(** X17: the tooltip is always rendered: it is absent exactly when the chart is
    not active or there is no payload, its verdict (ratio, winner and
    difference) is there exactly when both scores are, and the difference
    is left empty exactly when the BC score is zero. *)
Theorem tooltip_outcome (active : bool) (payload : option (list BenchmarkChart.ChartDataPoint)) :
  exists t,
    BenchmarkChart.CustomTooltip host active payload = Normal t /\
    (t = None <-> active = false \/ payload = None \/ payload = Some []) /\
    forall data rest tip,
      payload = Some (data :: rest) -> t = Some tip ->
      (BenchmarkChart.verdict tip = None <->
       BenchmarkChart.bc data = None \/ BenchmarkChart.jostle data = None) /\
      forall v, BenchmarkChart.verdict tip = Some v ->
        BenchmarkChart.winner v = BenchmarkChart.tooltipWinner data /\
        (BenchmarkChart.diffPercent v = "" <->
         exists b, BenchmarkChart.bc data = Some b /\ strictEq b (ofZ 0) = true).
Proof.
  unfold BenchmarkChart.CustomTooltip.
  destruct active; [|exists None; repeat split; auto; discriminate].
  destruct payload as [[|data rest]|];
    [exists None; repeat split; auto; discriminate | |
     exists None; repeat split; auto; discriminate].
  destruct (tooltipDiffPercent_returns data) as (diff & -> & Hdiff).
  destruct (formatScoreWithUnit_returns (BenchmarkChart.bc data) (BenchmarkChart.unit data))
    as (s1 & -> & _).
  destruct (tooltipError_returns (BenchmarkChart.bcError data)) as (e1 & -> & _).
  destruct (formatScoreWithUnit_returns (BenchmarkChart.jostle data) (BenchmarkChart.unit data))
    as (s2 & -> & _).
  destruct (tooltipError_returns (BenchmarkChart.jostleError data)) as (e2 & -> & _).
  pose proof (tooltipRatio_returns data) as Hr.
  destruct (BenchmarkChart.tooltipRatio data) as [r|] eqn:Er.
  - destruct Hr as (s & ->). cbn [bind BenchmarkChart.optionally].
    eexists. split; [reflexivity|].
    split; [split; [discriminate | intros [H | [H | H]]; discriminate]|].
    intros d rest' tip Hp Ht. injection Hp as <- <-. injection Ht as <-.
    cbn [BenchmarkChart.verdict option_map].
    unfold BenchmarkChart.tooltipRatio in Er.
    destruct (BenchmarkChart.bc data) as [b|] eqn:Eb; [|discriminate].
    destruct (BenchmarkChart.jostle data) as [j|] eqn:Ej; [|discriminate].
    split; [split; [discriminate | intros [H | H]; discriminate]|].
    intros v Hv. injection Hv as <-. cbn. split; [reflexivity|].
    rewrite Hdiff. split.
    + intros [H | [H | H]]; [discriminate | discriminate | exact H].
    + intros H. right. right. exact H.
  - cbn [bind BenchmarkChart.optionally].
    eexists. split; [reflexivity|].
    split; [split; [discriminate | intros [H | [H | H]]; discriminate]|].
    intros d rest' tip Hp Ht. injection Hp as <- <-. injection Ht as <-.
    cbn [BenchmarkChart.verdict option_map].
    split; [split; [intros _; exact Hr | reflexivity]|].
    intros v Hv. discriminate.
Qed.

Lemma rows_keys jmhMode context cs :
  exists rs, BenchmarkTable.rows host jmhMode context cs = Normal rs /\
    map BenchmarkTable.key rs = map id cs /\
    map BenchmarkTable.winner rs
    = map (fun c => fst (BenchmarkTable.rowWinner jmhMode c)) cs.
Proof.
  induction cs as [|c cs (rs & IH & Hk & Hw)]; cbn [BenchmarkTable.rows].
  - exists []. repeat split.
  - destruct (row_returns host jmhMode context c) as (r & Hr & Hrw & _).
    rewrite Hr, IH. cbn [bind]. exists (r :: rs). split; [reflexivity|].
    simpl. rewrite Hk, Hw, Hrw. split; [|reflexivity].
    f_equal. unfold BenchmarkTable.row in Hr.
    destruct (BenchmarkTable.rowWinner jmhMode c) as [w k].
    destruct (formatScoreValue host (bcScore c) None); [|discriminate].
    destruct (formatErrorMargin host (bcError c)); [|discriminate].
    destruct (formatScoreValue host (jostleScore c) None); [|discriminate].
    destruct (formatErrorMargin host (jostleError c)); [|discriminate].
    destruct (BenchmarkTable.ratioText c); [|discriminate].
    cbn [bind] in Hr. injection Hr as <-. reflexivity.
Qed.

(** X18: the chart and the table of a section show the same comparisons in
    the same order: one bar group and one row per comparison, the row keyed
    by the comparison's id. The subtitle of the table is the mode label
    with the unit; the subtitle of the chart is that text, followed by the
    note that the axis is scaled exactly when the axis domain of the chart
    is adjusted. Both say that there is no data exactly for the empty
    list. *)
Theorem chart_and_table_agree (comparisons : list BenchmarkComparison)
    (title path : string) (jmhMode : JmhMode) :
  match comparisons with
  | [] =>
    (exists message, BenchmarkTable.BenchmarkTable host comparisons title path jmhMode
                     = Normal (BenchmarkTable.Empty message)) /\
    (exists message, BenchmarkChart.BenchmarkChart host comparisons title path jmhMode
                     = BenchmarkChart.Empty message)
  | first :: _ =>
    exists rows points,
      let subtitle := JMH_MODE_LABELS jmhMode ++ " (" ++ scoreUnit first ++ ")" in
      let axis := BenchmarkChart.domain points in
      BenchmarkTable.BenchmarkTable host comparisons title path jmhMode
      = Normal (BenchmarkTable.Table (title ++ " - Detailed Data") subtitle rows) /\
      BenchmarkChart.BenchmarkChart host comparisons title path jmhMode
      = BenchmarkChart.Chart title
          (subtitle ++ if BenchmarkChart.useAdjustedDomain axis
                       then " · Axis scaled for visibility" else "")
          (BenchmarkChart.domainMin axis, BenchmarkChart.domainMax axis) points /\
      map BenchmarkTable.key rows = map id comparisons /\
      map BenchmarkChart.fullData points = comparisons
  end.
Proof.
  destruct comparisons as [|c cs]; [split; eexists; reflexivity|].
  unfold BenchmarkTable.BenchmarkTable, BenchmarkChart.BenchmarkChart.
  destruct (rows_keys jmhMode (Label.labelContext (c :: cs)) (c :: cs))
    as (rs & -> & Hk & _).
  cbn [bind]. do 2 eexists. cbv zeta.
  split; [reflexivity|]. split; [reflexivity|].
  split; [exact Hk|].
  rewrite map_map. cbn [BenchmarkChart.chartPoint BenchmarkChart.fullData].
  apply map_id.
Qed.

> **What to do**
In the entries above, restate word for word the lines between the one holding "split; [split; [discriminate | intros [H | H];" and the one holding "split; [split; [intros", inclusive, and nothing besides.

> **Response to the exercise**
    split; [split; [discriminate | intros [H | H]; discriminate]|].
    intros v Hv. injection Hv as <-. cbn. split; [reflexivity|].
    rewrite Hdiff. split.
    + intros [H | [H | H]]; [discriminate | discriminate | exact H].
    + intros H. right. right. exact H.
  - cbn [bind BenchmarkChart.optionally].
    eexists. split; [reflexivity|].
    split; [split; [discriminate | intros [H | [H | H]]; discriminate]|].
    intros d rest' tip Hp Ht. injection Hp as <- <-. injection Ht as <-.
    cbn [BenchmarkChart.verdict option_map].
    split; [split; [intros _; exact Hr | reflexivity]|].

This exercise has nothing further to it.